- **WHAT YOU NEED TO DO**
When you reach the line containing "(** [try_auto_resolve_from_reply]. *)" in the records below, start copying exactly, and stop once you have copied the line containing "End Broker.".

- **TASK DATA**
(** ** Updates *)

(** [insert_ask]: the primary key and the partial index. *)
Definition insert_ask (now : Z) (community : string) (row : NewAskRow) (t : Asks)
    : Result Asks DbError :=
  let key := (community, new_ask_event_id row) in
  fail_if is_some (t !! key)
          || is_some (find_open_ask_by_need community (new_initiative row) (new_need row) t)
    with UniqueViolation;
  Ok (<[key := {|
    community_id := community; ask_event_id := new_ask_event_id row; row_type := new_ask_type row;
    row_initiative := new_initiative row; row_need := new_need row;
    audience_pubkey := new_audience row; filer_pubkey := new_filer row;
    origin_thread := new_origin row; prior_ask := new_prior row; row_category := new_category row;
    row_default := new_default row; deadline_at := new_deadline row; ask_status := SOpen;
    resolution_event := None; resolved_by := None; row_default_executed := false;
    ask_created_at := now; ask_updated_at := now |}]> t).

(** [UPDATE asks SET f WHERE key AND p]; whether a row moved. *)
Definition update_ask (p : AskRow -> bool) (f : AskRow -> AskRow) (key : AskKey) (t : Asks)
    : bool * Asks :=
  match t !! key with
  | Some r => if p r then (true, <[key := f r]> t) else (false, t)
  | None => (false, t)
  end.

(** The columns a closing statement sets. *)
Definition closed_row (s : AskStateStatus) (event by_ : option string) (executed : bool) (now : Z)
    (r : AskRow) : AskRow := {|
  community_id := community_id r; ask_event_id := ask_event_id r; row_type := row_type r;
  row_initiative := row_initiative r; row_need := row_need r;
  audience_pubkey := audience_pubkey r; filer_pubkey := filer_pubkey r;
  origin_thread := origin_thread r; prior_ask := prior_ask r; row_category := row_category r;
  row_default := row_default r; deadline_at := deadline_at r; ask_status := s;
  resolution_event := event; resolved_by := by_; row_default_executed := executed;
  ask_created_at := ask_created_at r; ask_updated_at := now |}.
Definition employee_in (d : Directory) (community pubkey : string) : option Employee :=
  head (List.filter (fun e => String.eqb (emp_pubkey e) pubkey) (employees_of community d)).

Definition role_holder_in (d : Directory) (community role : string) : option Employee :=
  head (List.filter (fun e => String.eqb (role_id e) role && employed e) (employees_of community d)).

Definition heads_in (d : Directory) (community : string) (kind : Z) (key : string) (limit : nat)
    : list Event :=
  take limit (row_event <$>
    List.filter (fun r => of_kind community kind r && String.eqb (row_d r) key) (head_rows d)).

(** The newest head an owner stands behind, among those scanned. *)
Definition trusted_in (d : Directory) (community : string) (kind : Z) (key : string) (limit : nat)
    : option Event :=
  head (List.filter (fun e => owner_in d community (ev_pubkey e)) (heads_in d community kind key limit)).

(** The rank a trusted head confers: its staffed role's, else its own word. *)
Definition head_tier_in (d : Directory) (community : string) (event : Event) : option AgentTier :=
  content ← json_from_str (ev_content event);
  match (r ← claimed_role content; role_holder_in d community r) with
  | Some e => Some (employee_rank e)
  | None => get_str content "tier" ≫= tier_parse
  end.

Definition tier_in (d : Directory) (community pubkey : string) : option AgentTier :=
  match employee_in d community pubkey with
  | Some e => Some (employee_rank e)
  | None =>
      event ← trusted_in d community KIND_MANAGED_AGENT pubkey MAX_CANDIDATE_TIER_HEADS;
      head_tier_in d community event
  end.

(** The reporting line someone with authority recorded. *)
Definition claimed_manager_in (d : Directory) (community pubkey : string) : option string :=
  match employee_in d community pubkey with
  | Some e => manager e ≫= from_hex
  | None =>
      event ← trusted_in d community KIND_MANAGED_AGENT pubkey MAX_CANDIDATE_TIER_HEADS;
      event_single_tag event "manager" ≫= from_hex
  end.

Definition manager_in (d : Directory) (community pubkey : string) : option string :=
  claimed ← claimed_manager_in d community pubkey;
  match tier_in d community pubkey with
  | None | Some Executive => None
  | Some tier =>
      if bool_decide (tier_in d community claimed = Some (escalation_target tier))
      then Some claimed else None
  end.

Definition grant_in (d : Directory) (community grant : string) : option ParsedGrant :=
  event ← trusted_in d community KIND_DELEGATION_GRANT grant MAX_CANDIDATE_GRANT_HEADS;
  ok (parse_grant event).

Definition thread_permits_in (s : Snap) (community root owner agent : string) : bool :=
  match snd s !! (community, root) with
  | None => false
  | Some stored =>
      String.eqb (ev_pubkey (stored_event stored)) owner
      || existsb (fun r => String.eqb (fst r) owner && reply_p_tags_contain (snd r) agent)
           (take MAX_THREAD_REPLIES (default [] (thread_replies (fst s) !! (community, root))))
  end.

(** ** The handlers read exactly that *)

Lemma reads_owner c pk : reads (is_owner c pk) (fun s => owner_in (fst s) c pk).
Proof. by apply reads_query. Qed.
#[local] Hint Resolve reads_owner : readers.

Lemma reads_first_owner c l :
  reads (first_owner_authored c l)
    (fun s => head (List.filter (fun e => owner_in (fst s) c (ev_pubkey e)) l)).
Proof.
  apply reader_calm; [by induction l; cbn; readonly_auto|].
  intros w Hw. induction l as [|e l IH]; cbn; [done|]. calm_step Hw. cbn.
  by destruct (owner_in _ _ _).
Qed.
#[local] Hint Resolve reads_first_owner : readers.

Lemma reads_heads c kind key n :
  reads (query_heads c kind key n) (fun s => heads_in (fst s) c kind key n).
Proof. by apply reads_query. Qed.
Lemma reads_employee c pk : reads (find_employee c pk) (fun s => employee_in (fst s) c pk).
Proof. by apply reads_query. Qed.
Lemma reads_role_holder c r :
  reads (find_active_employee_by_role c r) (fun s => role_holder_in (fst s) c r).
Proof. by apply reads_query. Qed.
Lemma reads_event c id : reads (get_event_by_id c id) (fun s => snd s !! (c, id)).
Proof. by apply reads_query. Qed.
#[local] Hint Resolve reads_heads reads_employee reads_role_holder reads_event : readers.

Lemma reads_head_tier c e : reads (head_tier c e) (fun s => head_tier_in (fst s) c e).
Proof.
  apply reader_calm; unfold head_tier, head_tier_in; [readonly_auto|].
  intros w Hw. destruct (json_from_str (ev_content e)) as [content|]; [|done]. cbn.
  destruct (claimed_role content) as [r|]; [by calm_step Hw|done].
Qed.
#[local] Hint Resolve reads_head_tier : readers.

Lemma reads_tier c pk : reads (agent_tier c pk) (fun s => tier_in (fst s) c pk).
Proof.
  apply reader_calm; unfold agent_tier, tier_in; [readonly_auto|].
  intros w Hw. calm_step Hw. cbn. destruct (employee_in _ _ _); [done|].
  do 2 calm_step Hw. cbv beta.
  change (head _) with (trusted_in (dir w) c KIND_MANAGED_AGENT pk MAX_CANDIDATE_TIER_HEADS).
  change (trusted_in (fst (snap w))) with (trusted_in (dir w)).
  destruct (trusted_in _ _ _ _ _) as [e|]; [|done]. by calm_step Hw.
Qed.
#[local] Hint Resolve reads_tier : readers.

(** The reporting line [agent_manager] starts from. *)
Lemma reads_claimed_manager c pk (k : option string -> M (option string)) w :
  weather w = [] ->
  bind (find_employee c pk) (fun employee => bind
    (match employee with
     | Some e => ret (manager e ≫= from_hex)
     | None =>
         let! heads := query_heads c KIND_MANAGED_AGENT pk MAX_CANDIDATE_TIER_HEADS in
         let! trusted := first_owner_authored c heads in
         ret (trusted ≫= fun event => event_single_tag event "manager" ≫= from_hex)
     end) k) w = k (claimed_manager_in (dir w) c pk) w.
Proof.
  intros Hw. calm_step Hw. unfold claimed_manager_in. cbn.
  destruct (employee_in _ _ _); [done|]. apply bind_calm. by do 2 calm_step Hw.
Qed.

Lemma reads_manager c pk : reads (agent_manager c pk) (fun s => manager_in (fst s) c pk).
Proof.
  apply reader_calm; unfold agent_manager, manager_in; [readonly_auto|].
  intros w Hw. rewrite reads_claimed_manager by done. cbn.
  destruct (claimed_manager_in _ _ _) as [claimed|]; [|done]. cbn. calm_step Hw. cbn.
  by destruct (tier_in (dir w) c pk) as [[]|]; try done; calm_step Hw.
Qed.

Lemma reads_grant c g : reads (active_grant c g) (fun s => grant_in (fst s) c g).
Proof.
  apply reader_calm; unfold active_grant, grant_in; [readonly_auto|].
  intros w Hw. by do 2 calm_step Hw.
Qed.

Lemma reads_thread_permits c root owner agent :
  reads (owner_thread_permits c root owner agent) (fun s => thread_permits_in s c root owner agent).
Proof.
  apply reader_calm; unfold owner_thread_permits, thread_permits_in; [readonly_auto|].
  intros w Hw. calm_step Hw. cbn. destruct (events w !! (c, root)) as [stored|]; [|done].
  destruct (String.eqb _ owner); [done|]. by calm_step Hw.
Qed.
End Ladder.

* * *

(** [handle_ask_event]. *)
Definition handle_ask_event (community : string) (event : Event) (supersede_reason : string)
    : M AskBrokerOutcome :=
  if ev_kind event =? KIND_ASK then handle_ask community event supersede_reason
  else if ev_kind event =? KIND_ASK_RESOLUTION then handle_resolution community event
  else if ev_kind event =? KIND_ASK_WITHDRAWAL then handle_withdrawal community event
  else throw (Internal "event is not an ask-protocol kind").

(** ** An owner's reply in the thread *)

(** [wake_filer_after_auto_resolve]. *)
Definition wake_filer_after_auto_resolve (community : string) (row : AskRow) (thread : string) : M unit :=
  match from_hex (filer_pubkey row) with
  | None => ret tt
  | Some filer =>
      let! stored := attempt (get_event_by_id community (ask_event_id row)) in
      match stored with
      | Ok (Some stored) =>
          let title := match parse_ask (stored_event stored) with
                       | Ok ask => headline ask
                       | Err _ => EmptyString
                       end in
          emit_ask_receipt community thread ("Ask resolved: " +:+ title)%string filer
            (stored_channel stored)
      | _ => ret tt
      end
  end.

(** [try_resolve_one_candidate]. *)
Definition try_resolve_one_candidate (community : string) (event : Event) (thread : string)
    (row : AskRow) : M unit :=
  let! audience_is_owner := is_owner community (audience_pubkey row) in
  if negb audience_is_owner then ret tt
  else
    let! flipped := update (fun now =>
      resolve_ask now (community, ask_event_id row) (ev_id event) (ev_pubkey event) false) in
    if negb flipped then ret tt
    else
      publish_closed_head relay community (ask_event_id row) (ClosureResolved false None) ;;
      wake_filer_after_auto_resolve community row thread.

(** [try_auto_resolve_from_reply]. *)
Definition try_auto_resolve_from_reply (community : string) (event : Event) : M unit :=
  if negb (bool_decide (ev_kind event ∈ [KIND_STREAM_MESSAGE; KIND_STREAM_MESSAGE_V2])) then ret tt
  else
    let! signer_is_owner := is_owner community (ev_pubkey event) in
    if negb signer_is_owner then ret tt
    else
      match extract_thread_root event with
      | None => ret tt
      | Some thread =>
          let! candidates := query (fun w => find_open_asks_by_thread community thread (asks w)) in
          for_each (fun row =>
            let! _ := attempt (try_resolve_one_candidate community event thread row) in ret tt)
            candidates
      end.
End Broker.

--

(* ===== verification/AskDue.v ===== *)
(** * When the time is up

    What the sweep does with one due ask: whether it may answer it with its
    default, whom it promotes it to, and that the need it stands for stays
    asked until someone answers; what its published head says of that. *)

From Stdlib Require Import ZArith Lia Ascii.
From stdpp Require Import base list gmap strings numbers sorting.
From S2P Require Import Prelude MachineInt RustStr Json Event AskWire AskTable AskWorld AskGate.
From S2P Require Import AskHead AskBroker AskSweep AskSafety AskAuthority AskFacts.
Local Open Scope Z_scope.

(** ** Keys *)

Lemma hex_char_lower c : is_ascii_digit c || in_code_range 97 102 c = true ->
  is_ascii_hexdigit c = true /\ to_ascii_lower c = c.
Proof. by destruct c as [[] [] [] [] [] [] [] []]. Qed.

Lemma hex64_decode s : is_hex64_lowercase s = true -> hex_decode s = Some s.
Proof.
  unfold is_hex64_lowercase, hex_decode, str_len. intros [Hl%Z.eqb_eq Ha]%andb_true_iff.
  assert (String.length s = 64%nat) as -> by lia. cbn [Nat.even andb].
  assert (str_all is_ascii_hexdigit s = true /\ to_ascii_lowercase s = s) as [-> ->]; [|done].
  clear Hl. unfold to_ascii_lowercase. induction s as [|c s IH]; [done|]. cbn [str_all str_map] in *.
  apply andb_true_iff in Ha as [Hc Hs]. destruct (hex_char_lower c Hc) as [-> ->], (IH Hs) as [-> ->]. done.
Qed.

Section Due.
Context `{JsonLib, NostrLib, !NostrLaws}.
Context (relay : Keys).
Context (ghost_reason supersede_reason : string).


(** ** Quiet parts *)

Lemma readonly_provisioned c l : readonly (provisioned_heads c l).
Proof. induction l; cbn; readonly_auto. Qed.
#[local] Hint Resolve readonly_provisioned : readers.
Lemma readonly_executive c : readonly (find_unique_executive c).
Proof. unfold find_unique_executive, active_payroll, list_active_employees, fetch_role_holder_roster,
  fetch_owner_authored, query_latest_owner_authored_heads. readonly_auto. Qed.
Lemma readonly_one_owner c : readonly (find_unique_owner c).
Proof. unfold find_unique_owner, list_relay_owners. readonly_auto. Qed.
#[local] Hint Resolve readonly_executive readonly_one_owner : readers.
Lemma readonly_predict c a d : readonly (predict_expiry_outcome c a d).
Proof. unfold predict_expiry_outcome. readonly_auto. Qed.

- **OUTPUT FOR THIS EXERCISE**
(** [try_auto_resolve_from_reply]. *)
Definition try_auto_resolve_from_reply (community : string) (event : Event) : M unit :=
  if negb (bool_decide (ev_kind event ∈ [KIND_STREAM_MESSAGE; KIND_STREAM_MESSAGE_V2])) then ret tt
  else
    let! signer_is_owner := is_owner community (ev_pubkey event) in
    if negb signer_is_owner then ret tt
    else
      match extract_thread_root event with
      | None => ret tt
      | Some thread =>
          let! candidates := query (fun w => find_open_asks_by_thread community thread (asks w)) in
          for_each (fun row =>
            let! _ := attempt (try_resolve_one_candidate community event thread row) in ret tt)
            candidates
      end.
End Broker.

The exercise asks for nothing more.